• **Directions for this task**
Of all the entries below, only the lines from the one with "Section RankFacts." up to and including the one with "- by apply Exists_nil in Hex." are to be duplicated exactly.

• **Exercise input**
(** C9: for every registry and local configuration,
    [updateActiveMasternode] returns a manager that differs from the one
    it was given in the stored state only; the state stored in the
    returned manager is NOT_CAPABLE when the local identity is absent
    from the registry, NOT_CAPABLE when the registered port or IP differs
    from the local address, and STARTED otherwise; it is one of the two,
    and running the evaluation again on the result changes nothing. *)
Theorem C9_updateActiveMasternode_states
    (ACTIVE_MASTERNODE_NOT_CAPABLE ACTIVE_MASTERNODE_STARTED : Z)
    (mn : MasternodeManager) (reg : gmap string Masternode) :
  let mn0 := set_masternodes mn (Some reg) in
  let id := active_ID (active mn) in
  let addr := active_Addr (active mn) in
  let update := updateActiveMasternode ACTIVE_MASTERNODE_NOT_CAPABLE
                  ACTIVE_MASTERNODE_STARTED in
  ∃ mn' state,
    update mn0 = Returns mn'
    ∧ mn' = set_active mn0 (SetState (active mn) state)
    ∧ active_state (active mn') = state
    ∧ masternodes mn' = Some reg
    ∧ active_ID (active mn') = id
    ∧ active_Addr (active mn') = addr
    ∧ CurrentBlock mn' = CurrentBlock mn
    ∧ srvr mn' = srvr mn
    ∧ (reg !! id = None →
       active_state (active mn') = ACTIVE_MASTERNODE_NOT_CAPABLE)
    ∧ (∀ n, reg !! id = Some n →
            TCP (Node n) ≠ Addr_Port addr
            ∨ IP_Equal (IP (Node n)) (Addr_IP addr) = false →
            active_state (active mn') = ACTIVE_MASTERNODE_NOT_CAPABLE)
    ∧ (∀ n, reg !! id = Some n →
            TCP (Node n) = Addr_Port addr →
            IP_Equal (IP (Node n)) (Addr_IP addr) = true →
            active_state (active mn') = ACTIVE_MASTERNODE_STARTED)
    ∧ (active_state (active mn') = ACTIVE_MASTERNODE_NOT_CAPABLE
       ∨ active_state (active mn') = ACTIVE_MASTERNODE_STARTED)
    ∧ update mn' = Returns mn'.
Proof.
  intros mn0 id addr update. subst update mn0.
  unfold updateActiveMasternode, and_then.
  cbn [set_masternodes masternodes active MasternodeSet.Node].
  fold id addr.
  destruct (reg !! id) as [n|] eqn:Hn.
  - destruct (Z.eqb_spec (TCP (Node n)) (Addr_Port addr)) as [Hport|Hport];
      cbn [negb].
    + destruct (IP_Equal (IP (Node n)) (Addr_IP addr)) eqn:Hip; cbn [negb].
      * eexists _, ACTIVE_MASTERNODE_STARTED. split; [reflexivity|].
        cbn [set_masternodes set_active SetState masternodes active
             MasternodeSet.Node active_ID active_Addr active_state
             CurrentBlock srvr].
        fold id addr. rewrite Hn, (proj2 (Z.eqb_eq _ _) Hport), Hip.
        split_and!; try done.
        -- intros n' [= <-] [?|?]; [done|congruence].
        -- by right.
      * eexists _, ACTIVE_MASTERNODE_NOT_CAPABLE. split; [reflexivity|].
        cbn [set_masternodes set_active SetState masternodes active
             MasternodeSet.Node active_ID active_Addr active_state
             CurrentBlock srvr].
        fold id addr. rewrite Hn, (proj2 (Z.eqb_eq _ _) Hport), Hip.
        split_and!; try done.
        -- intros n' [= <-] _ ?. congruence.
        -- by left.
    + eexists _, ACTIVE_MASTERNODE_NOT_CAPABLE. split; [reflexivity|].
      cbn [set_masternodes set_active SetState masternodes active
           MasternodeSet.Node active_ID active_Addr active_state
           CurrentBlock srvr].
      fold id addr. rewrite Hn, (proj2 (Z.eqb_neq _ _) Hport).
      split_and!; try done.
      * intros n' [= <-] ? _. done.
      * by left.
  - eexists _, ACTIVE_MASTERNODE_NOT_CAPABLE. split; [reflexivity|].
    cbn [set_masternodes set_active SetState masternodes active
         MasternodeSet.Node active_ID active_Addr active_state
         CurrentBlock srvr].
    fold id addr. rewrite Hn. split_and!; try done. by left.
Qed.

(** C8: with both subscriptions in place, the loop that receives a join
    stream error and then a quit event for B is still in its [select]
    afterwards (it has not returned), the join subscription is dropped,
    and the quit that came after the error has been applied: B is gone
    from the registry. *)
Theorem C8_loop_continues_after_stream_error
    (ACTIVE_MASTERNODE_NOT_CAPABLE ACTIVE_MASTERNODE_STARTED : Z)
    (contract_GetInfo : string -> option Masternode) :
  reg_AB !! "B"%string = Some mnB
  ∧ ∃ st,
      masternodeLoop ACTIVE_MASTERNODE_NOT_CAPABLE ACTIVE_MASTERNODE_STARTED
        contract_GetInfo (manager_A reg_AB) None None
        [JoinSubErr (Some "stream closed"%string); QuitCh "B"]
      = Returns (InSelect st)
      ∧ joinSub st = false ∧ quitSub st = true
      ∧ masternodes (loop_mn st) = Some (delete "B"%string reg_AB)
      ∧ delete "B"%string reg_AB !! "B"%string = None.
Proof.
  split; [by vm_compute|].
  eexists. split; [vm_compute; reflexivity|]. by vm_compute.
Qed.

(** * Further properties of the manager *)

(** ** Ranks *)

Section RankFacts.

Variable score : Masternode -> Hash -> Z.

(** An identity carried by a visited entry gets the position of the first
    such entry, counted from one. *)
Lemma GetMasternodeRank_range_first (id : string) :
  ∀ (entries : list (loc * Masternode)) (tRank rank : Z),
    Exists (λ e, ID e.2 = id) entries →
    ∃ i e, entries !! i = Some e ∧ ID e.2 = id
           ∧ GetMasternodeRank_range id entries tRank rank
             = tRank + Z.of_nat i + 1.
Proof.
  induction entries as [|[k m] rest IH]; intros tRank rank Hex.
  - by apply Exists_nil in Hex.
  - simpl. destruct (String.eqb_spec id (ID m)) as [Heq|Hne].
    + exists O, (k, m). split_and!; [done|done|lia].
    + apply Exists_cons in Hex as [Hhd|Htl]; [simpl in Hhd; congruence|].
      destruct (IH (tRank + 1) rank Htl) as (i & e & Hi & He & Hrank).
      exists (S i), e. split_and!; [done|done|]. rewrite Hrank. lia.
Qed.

---

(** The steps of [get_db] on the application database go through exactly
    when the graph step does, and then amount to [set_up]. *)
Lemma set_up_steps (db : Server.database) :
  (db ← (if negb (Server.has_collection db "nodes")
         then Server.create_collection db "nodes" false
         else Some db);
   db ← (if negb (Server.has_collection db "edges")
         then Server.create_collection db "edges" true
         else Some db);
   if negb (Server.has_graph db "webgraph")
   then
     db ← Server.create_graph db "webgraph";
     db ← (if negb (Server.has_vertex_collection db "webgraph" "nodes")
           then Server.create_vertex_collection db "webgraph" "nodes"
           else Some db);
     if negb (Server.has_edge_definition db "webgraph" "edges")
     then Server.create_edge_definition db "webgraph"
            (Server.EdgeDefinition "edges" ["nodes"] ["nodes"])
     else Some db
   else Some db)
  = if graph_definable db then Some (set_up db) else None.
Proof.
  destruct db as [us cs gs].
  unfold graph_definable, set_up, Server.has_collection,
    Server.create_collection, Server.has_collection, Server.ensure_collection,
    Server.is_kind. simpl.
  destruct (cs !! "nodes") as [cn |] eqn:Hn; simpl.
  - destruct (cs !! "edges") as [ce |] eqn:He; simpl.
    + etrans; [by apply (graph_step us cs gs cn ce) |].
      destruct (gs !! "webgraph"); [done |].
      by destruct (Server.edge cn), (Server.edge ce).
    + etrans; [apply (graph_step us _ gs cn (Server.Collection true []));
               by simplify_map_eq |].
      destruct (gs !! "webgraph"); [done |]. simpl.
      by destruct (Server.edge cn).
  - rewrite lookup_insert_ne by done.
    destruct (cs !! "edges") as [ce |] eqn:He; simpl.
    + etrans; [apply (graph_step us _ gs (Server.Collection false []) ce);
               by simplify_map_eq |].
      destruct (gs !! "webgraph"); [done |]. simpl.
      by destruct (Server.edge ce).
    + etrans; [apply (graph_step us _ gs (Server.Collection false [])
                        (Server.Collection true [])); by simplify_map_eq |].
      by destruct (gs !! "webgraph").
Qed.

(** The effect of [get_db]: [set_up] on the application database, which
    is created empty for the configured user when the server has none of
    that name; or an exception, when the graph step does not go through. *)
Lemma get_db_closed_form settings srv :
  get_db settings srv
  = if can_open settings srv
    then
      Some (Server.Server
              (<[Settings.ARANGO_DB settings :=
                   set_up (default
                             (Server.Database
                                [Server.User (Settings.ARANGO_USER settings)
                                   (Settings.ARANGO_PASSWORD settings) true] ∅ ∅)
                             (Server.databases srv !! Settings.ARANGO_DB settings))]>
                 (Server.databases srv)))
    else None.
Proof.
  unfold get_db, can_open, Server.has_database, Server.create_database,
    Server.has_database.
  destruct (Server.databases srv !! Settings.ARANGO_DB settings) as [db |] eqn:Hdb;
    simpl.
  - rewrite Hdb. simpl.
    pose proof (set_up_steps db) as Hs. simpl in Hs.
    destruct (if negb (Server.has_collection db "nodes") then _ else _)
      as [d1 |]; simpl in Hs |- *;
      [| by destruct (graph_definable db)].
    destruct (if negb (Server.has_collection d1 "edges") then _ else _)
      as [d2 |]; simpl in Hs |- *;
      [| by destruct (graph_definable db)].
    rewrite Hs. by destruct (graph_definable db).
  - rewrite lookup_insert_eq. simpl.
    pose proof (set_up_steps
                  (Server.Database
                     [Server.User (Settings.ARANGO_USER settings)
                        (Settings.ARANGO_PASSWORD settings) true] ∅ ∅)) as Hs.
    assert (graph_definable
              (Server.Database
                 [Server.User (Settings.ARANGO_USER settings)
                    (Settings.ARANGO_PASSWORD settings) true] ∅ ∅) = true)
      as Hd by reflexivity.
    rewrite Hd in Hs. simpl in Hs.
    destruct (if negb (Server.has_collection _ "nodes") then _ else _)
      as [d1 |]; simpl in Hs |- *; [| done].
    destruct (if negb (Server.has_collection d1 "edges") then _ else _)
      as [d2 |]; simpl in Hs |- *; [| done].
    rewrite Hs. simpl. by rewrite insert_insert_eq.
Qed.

...

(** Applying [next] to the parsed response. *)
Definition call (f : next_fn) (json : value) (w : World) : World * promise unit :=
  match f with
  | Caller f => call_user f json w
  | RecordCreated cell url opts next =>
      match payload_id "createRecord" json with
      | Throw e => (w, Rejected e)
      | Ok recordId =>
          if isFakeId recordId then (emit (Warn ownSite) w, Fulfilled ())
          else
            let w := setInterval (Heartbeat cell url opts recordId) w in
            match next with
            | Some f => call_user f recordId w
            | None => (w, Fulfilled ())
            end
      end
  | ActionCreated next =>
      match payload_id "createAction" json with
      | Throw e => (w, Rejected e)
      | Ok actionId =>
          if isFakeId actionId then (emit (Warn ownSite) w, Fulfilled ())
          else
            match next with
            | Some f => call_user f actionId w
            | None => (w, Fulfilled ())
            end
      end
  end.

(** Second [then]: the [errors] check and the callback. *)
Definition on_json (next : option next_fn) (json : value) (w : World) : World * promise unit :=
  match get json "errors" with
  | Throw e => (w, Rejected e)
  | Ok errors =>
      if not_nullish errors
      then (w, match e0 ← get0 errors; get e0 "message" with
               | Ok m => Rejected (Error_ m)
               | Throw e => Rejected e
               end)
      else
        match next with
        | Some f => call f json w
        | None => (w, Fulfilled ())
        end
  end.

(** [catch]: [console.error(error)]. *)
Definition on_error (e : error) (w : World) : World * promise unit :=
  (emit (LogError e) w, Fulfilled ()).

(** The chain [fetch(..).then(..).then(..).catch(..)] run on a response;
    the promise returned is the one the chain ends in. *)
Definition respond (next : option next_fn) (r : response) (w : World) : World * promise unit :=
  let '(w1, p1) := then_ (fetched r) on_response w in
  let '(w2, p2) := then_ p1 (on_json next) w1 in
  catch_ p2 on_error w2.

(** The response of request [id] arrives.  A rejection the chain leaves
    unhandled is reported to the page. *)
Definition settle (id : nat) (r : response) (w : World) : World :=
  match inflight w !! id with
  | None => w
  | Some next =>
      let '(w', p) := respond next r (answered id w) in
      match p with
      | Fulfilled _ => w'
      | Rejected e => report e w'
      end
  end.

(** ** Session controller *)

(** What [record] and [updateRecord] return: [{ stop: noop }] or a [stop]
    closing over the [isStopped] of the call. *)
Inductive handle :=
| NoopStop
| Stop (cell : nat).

• **Result**
Section RankFacts.

Variable score : Masternode -> Hash -> Z.

(** An identity carried by a visited entry gets the position of the first
    such entry, counted from one. *)
Lemma GetMasternodeRank_range_first (id : string) :
  ∀ (entries : list (loc * Masternode)) (tRank rank : Z),
    Exists (λ e, ID e.2 = id) entries →
    ∃ i e, entries !! i = Some e ∧ ID e.2 = id
           ∧ GetMasternodeRank_range id entries tRank rank
             = tRank + Z.of_nat i + 1.
Proof.
  induction entries as [|[k m] rest IH]; intros tRank rank Hex.
  - by apply Exists_nil in Hex.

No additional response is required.